PM: In the area of compliance is there a challenge in getting RMS, police and the industry aligned?
RW: We work very closely with the police. We are respectful of our mutual roles, which are often complementary but different. Through the Joint Traffic Taskforce we run a monthly operational planning meeting as well as quarterly meetings with our CEO and Police Assistant Commissioner. My teams are in daily contact with the police as we support each other on joint operations. It’s a partnership approach and with the level of co-operation and collaboration I think it’s a successful model that works incredibly well.
If there is a safety lesson to be learned that’s relevant in one operator it could be just as relevant in another. Getting those connections to share that safety related information is something I can see a number of industry associations already facilitating. I think we will see safety and compliance managers as a feature of more and more organisations into the future and that can really start yielding a lot of value to the industry.
 
PM: The NHVR has taken over the enforcement task in South Australia and Tasmania and plans are advancing for it to do so in NSW. Is it an issue that we have the regulator doubling as the enforcement agency?
RW: Having worked in a Commonwealth regulator for 12 years there is a benefit of not having borders in terms of achieving harmonisation, consistency and efficiency. In my experience pretty much every regulator performs the two types of roles. It provides regulatory services in which case the regulated parties are in a customer relationship. In that environment sometimes you have to say ‘no’ because whatever is being asked for doesn’t meet the parameters of whatever the law is. It’s important in a regulatory service model you’ve got that proper customer service focus. I don’t see that as a dichotomy with the dual role of doing compliance and enforcement of the legislative framework and of whatever permissions has been granted under a regulatory service.

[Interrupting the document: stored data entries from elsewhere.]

(* ===== verification/EvmReceiveService.v ===== *)
(** * The receive service: [ethereum:<token>->arkade:BTC]

    [EvmReceiveSwapService] of
    [packages/solver-corridors-evm/src/receive/evmOrchestrator.ts], over the
    Arkade half of its dependencies, [receive/evmArkadeDeps.ts]: one tick
    observes, asks the planner and carries out what it says; [tickAll] drives
    the live rows. *)
From Stdlib Require Import Ascii String.
From S2P Require Import Prelude StateMachine EvmPlan Prog SwapDb EvmRow Store EvmStore World EvmService.
#[local] Open Scope Z_scope.

(** The requests of this service that cannot be taken back. *)
Inductive ReceiveEffect :=
  | FundArkade (i : string) (lockupAddress : string) (sats : Z)
  | ClaimCall (i : string) (call : string)
  | RefundArkade (c : CovenantScriptRow) (outputs : list string).
#[export] Instance ReceiveReplies : Replies ReceiveEffect := λ _, string.

Section receive.
Context `{EvmHtlcBackend} (self : nat).
#[local] Open Scope io_scope.
#[local] Abbreviation row := EvmReceiveRow.
#[local] Abbreviation event := (evt EvmReceive.state EvmReceiveQuote ReceiveEffect ask).
#[local] Abbreviation io := (io event Error).

(** ** The Arkade half of the dependencies *)

Definition receiveLockFor (r : row) : io Erc20SwapLock :=
  lifted MalformedRow (receiveLockFromRow (receive_common (quote r))).

Definition fundArkade (r : row) : io string :=
  request (FundArkade (row_id r) (lockupAddress (receive_common (quote r)))
                      (payoutSats (receive_common (quote r)))).

Definition refundArkade (r : row) : io string :=
  outputs <- asks (FindLockups (pkScript (receive_common (quote r)))) ;;
  match outputs with
  | [] => throw (Thrown "no spendable output at the lockup - nothing to refund")
  | _ => request (RefundArkade (evmReceiveCovenantRowFor (row_id r) (receive_common (quote r))
                                  (payoutPubkey (quote r))) outputs)
  end.

(** ** Observing *)

Definition claimOutcome (r : row) : io EvmTransactionOutcome :=
  match text_col r "evm_claim_txid" with
  | None => ret pending
  | Some txid =>
      try_catch (asks (TransactionOutcome txid)) (λ e, onTickError (row_id r) e ;;; ret pending)
  end.

Definition observe (r : row) : io ReceivePlan.EvmReceiveObservation :=
  lock <- receiveLockFor r ;;
  present <- asks (IsLocked lock) ;;
  funded <- asks (ArkadeLockupFunded (row_id r) (receive_common (quote r))) ;;
  height <- asks BlockHeight ;;
  clock <- asks TimelockHeight ;;
  outcome <- claimOutcome r ;;
  preimage <- match text_col r "preimage" with
              | Some preimage => ret (Some preimage)
              | None => if funded then asks (ArkadePreimage (row_id r) (receive_common (quote r)))
                        else ret None
              end ;;
  nowSeconds <- now ;;
  depth <- provenDepth (row_id r) lock present height (minConfirmations (receive_common (quote r)))
             nowSeconds ;;
  nowSeconds <- now ;;
  ret (ReceivePlan.mkSeen present (confirmations depth) (ageSeconds depth) funded outcome preimage
         nowSeconds clock).

Definition planRow (r : row) : ReceivePlan.EvmReceivePlanRow :=
  let q := receive_common (quote r) in
  ReceivePlan.mkRow (state r) (refundLocktime q) (evmTimeout q) (validUntil q) (minConfirmations q)
    (minAgeSeconds q) (text_col r "preimage") (text_col r "evm_claim_txid").

(** ** Acting *)

(** [case 'fund_arkade'] *)
Definition fundStep (r : row) : io bool :=
  height <- asks TimelockHeight ;;
  if ReceivePlan.evmReceiveFundWindowClosed height (evmTimeout (receive_common (quote r))) then
    transition (row_id r) (state r) EvmReceive.refused
      [("failure_reason", Some (VText ReceivePlan.EVM_RECEIVE_FUND_WINDOW_REFUSAL))] ;;;
    ret false
  else
    transition (row_id r) (state r) EvmReceive.funding_arkade [] ;;;
    current <- get (row_id r) ;;
    txid <- fundArkade current ;;
    patch (row_id r) [("fund_ark_txid", Some (VText txid))] ;;;
    ret true.

(** [case 'claim_evm'] *)
Definition claimStep (r : row) (preimage : string) : io bool :=
  (if bool_decide (state r ≠ EvmReceive.claiming)
   then transition (row_id r) (state r) EvmReceive.claiming [("preimage", Some (VText preimage))]
   else ret tt) ;;;
  current <- get (row_id r) ;;
  lock <- receiveLockFor current ;;
  txid <- request (ClaimCall (row_id r) (claimCall (buffer_from_hex preimage) lock)) ;;
  patch (row_id r) [("evm_claim_txid", Some (VText txid))] ;;;
  ret false.

(** [case 'refund_arkade'] *)
Definition refundStep (r : row) : io bool :=
  (if bool_decide (state r ≠ EvmReceive.refunding_arkade)
   then transition (row_id r) (state r) EvmReceive.refunding_arkade [] else ret tt) ;;;
  current <- get (row_id r) ;;
  txid <- refundArkade current ;;
  transition (row_id r) EvmReceive.refunding_arkade EvmReceive.refunded
    [("refund_ark_txid", Some (VText txid))] ;;;
  ret false.

Definition step (r : row) : io bool :=
  seen <- observe r ;;
  match ReceivePlan.planEvmReceive (planRow r) seen with
  | ReceivePlan.wait => ret false
  | ReceivePlan.refuse reason =>
      transition (row_id r) (state r) EvmReceive.refused [("failure_reason", Some (VText reason))] ;;;
      ret false
  | ReceivePlan.stick reason => fail (row_id r) (state r) reason ;;; ret false
  | ReceivePlan.fund_arkade => fundStep r
  | ReceivePlan.await_claim =>
      transition (row_id r) (state r) EvmReceive.awaiting_claim [] ;;; ret true
  | ReceivePlan.claim_evm preimage => claimStep r preimage
  | ReceivePlan.record_claim =>
      transition (row_id r) EvmReceive.claiming EvmReceive.claimed [] ;;; ret false
  | ReceivePlan.refund_arkade => refundStep r
  end.

Definition tick (fuel : nat) (i : string) : io row := guardedTick fuel self i step.

Definition tickAll (fuel : nat) : io (list row) :=
  live <- findLive ;;
  sweep unheld live (tick fuel).
End receive.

PM: To the broader industry you appear to be taking a more conciliatory approach than some predecessors. What is the philosophy behind this?

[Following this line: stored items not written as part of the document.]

(** A change that clears no column keeps the grant. *)
Lemma row_step_all r r' :
  row_id r' = row_id r → quote r' = quote r → created_at r' = created_at r → state_le (state r) (state r') →
  (∀ c, is_Some (cols r !! c) → is_Some (cols r' !! c)) → unthawed (cols r) (cols r') → row_step r r'.
Proof.
  intros Hid Hq Hc Hs Hcols Hf. assert (row_le r r') as Hle by (split_and!; by auto).
  split; [done|]. by apply after_grant_le.
Qed.

Lemma insert_unthawed (m : gmap string sqlval) column v :
  m !! column = None ∨ ¬ frozen column → unthawed m (<[column := v]> m).
Proof.
  intros Hc c v' Hf Hm. rewrite lookup_insert_ne; [done|]. intros ->. destruct Hc as [Hc|Hc]; [congruence|done].
Qed.

Lemma delete_unthawed (m : gmap string sqlval) column : ¬ frozen column → unthawed m (delete column m).
Proof. intros Hc c v Hf Hm. rewrite lookup_delete_ne; [done|]. by intros ->. Qed.

(** A column that is not kept may be given up. *)
Lemma row_le_cleared column r : ¬ kept column → ¬ frozen column → row_le r (cleared column r).
Proof.
  intros Hk Hf. unfold row_le, cleared. cbn. split_and!; try done; [apply state_le_refl| |by apply delete_unthawed].
  intros c Hc Hs. rewrite lookup_delete_ne; [done|]. by intros ->.
Qed.

Lemma insert_is_some (m : gmap string sqlval) column v c : is_Some (m !! c) → is_Some (<[column := v]> m !! c).
Proof. intros Hm. destruct (decide (column = c)) as [->|Hc]; [rewrite lookup_insert_eq; by eauto|by rewrite lookup_insert_ne]. Qed.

RW: Generally the vast majority of people want to do the right thing. Sometimes they don’t and that’s for a couple of different reasons: either they don’t know how to, so our response to that is different than if they don’t want to. Roadside interceptions are important for a couple of reasons. It’s the immediate intervention that if there is something detected we can absolutely prevent a crash. If we’ve got to direct a driver to take a seven or 24 hour rest break because they’ve got a critical fatigue breach that can mean we might have stopped them falling asleep at the wheel and running off the road or into someone else. If we detect a vehicle with no brakes and we give it a major grounded defect it means we might have stopped a crash. It’s also important because keeping a dip sample gives an indication of the health of the entire fleet. That means that doing an inspection on an operator where there is absolutely no issue found is as important. It’s not just the bad ones that we always look at. That’s why I can confidently now say over the half million inspections that we do a year the compliance rate of the industry is 86 per cent. So in 86 per cent of the times we look at a vehicle no fault is found of any description. That’s fantastic.

PM: How has that compliance rate changed?
RW: It’s been pretty stable for the past couple of years. What we are seeing is a change in the shape of the risks. At the moment there are a few risks that we are particularly targeting: speed, fatigue and roadworthiness around brake faults. The reason is that’s what our data is telling us. Our move to being risk-based means we’re data driven. As I go and talk with industry and associations I can demonstrate from the evidence this is why we are doing what we do. We look at it very strategically and at who it is we need to target. The data we are getting through the screening lanes and the camera network all feeds into our broader risk profiles of individual operator’s vehicles and sectors of the fleet. The data has lead us, presently, to have a focus on tipper truck and dogs across the entire Sydney metropolitan area. We are seeing an improvement. Is it as quickly as we’d like? No, but at least it’s not going the other way.